Dear God, thought Riley, do something.

She said, “I’m kiddin’ ya about the smoking.”

He said, “Good.”

“So . . . do ya think I oughta keep it?”

No, thought Riley.

Yes.

I don’t know.

She waited silently beside him, someone else with expectations.

He said, “You should do what you think is right, Vachee.”

“I’m askin’
you
what’s right.”

“I don’t know.” He said it while looking away from her, looking at the inferno he had unleashed on the town. “I’m sorry.”

“It’s okay. I understand.”

He turned back toward her, the last of all The People, now pregnant at the age of sixteen by a boy with green and purple hair in a burning town in Maine. “You understand?”

“You’re afraid you’ll say the wrong thing.”

He drew a deep breath and slowly let it out. Afraid. Yes.

She said, “You don’t have to worry. I’ll do what I want anyway.”

He tried to form the words, but in the end what came was, “Be careful.”
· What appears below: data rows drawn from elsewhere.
(** * Instruction cores of the two emulators: DuoVM and Nessy

    A shallow embedding of [duovm.c] and [nessy.c].  Machine integers are
    [Z] with every wrap-around written out ([u8], [u16]), C arrays are
    lists read and written by index, and the functions that mutate the
    machine through a pointer become computations in a small state monad
    (with a fatal-exit outcome for DuoVM, whose memory accessors call
    [exit]). *)

From Stdlib Require Import ZArith Lia Bool.
From stdpp Require Import base option list.

Local Open Scope Z_scope.

(** ** Fixed-width integers and arrays *)

(** Conversion to [uint8_t] and to [uint16_t]. *)
Definition u8 (v : Z) : Z := v mod 256.
Definition u16 (v : Z) : Z := v mod 65536.

(** [arr[i]] and [arr[i] = v] on a C array of bytes.  Every index the two
    programs compute is masked or range-reduced first, so it lies inside the
    array whenever the list has the declared length; outside it the read
    yields 0 and the write does nothing. *)
Definition aget (arr : list Z) (i : Z) : Z := default 0 (arr !! Z.to_nat i).
Definition aset (arr : list Z) (i v : Z) : list Z := <[Z.to_nat i := v]> arr.

(** Zero-initialised array of [n] bytes (static storage, [memset]). *)
Definition zeros (n : Z) : list Z := replicate (Z.to_nat n) 0.

(** All elements are bytes. *)
Definition is_u8 (v : Z) : bool := (0 <=? v) && (v <? 256).
Definition all_u8 (arr : list Z) : bool := forallb is_u8 arr.
Lemma get_returns (p : pool_id) (w : world) : is_Some (get p w).
Proof.
  unfold get. destruct (pools w !! p) as [po|] eqn:Hp; [|done].
  apply get_loop_returns. rewrite (items_of_lookup p w po Hp). lia.
Qed.

Lemma get_loop_empty (p : pool_id) (w : world) (fuel : nat) :
  items_of p w = [] ->
  get_loop (S fuel) p w = Some (create p (emit [EvLock p; EvUnlock p] w)).
Proof. intros Hl. cbn [get_loop]. by rewrite (pull_nil p w Hl). Qed.

(** ** Release, case by case *)

Lemma weak_lock_Some (pool_ : option pool_id) (p : pool_id) (w : world) :
  weak_lock pool_ w = Some p ->
  pool_ = Some p /\ exists po, pools w !! p = Some po /\ owned po = true.
Proof.
  unfold weak_lock. destruct pool_ as [q|]; [|done].
  destruct (pools w !! q) as [po|] eqn:Hq; [|done].
  destruct (owned po) eqn:Ho; [|done].
  intros [= <-]. eauto.
Qed.

Lemma weak_lock_live (p : pool_id) (w : world) (po : pool_obj) :
  pools w !! p = Some po -> owned po = true -> weak_lock (Some p) w = Some p.
Proof. intros Hp Ho. unfold weak_lock. by rewrite Hp, Ho. Qed.

Lemma drop_pool_gone (sp : shared_ptr) (pool_ : option pool_id) (w : world) :
  del sp = pool_deleter pool_ -> weak_lock pool_ w = None ->
  drop sp w = emit [EvResolve pool_ None; EvDelete (ptr sp)] w.
Proof.
  intros Hd Hl. unfold drop. rewrite Hd. unfold deleter_call. rewrite Hl.
  simpl. by rewrite emit_emit.
Qed.

Lemma drop_live_invalid (sp : shared_ptr) (pool_ : option pool_id) (p : pool_id) (w : world) :
  del sp = pool_deleter pool_ -> weak_lock pool_ w = Some p ->
  v_is_valid (ptr sp) = false ->
  drop sp w = emit [EvResolve pool_ (Some p); EvIsValid p (ptr sp) false; EvDelete (ptr sp)] w.
Proof.
  intros Hd Hl Hv. unfold drop. rewrite Hd. unfold deleter_call. rewrite Hl.
  unfold push. rewrite Hv. simpl. by rewrite !emit_emit.
Qed.

Lemma drop_live_valid (sp : shared_ptr) (pool_ : option pool_id) (p : pool_id) (w : world) :
  del sp = pool_deleter pool_ -> weak_lock pool_ w = Some p ->
  v_is_valid (ptr sp) = true ->
  drop sp w
  = emit [EvResolve pool_ (Some p); EvIsValid p (ptr sp) true;
          EvLock p; EvPushBack p (ptr sp); EvUnlock p]
         (set_items p (items_of p w ++ [{| ptr := ptr sp; del := pool_deleter None |}]) w).
Proof.
  intros Hd Hl Hv. unfold drop. rewrite Hd. unfold deleter_call. rewrite Hl.
  unfold push. rewrite Hv. simpl.
  change (items_of p (emit ?a (emit ?b (emit ?c w)))) with (items_of p w).
  by rewrite !set_items_emit, !emit_emit.
Qed.

(** ** The sweep *)

Lemma sweep_spec (p : pool_id) (l : list shared_ptr) :
  sweep p l
  = (List.filter valid_sp l,
     List.filter (fun sp => negb (valid_sp sp)) l,
     map (fun sp => EvIsValid p (ptr sp) (valid_sp sp)) l).
Proof.
  induction l as [|sp l IH]; [done|].
  cbn [sweep List.filter map]. rewrite IH. unfold valid_sp.
  by destruct (v_is_valid (ptr sp)).
Qed.

Lemma filter_filter_same {A : Type} (f : A -> bool) (l : list A) :
  List.filter f (List.filter f l) = List.filter f l.
Proof.
  induction l as [|x l IH]; [done|]. simpl.
  destruct (f x) eqn:Hx; [|done]. simpl. by rewrite Hx, IH.
Qed.

Lemma filter_filter_neg {A : Type} (f : A -> bool) (l : list A) :
  List.filter (fun x => negb (f x)) (List.filter f l) = [].
Proof.
  induction l as [|x l IH]; [done|]. simpl.
  destruct (f x) eqn:Hx; [|done]. simpl. by rewrite Hx.
Qed.

Lemma hook_calls_delete_nothing (p : pool_id) (l : list shared_ptr) :
  deleted (map (fun sp => EvIsValid p (ptr sp) (valid_sp sp)) l) = []
  /\ count is_construction (map (fun sp => EvIsValid p (ptr sp) (valid_sp sp)) l) = 0
  /\ count is_push (map (fun sp => EvIsValid p (ptr sp) (valid_sp sp)) l) = 0.
Proof. induction l as [|sp l IH]; [done|]. exact IH. Qed.

Lemma drop_all_invalid (l : list shared_ptr) :
  forall w : world,
    Forall (fun sp => valid_sp sp = false) l ->
    exists evs, drop_all l w = emit evs w /\ deleted evs = map ptr l /\
                count is_construction evs = 0 /\ count is_push evs = 0.
Proof.
  induction l as [|sp l IH]; intros w Hl.
  - exists []. by rewrite emit_nil.
  - apply Forall_cons in Hl as [Hsp Hl].
    destruct (drop_invalid sp w Hsp) as (e1 & He1 & Hd1 & Hc1 & Hp1).
    destruct (IH (drop sp w) Hl) as (e2 & He2 & Hd2 & Hc2 & Hp2).
    exists (e1 ++ e2). unfold drop_all in *. simpl. rewrite He2, He1, emit_emit.
    rewrite deleted_app, !count_app, Hd1, Hd2, Hc1, Hc2, Hp1, Hp2. done.
Qed.

Lemma filter_neg_invalid (l : list shared_ptr) :
  Forall (fun sp => valid_sp sp = false) (List.filter (fun sp => negb (valid_sp sp)) l).
Proof.
  induction l as [|sp l IH]; [constructor|]. simpl.
  destruct (valid_sp sp) eqn:Hv; simpl; [done|]. by constructor.
Qed.

Lemma erase_invalid_spec (p : pool_id) (w : world) :
  exists evs,
    erase_invalid p w = emit evs (set_items p (List.filter valid_sp (items_of p w)) w)
    /\ deleted evs = map ptr (List.filter (fun sp => negb (valid_sp sp)) (items_of p w))
    /\ count is_construction evs = 0 /\ count is_push evs = 0.
Proof.
  unfold erase_invalid.
  change (items_of p (emit [EvLock p] w)) with (items_of p w).
  rewrite sweep_spec.
  destruct (drop_all_invalid _ (emit [EvUnlock p]
     (set_items p (List.filter valid_sp (items_of p w))
        (emit (map (fun sp => EvIsValid p (ptr sp) (valid_sp sp)) (items_of p w))
           (emit [EvLock p] w)))) (filter_neg_invalid (items_of p w)))
    as (evs & He & Hd & Hc & Hp).
  rewrite He, !set_items_emit, !emit_emit.
  eexists. split; [reflexivity|].
  destruct (hook_calls_delete_nothing p (items_of p w)) as (H1 & H2 & H3).
  rewrite !deleted_app, !count_app, H1, H2, H3, Hd, Hc, Hp. done.
Qed.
She laughed, and took his hand, prying it away from Hope’s information. Her skin felt completely correct against his. He wanted to close his fingers around hers, to hold on tight. Yet he did not dare. Yet he feared she would withdraw her hand if he did not react somehow, so he compromised, giving her hand a squeeze and then releasing the pressure, allowing her to hold on until she decided to let go.

She did not let go.

A siren detached itself from the cacophony in the distance, growing stronger than the others. Through the mist, Riley saw an ambulance careen around the turn into the parking lot. It stopped at the edge of the illegally parked cars at the emergency entrance, and the driver emerged, running back to throw open the rear ambulance doors and pull a gurney down along with his partner, who had been riding in the back. A woman large with child lay on the gurney with her eyes closed. Riley held his daughter’s hand as they watched the men rush the woman across the parking lot and in through the emergency room doors. Bree’s fingers felt impossibly small in his hand.

“If you decide to keep the baby,” said Riley, “I’ll take care of everything. I’ll buy you a house and a car and pay all your expenses, and pay for a baby-sitter so you can finish high school and I’ll set up a college fund for you and the baby both, and . . . everything.”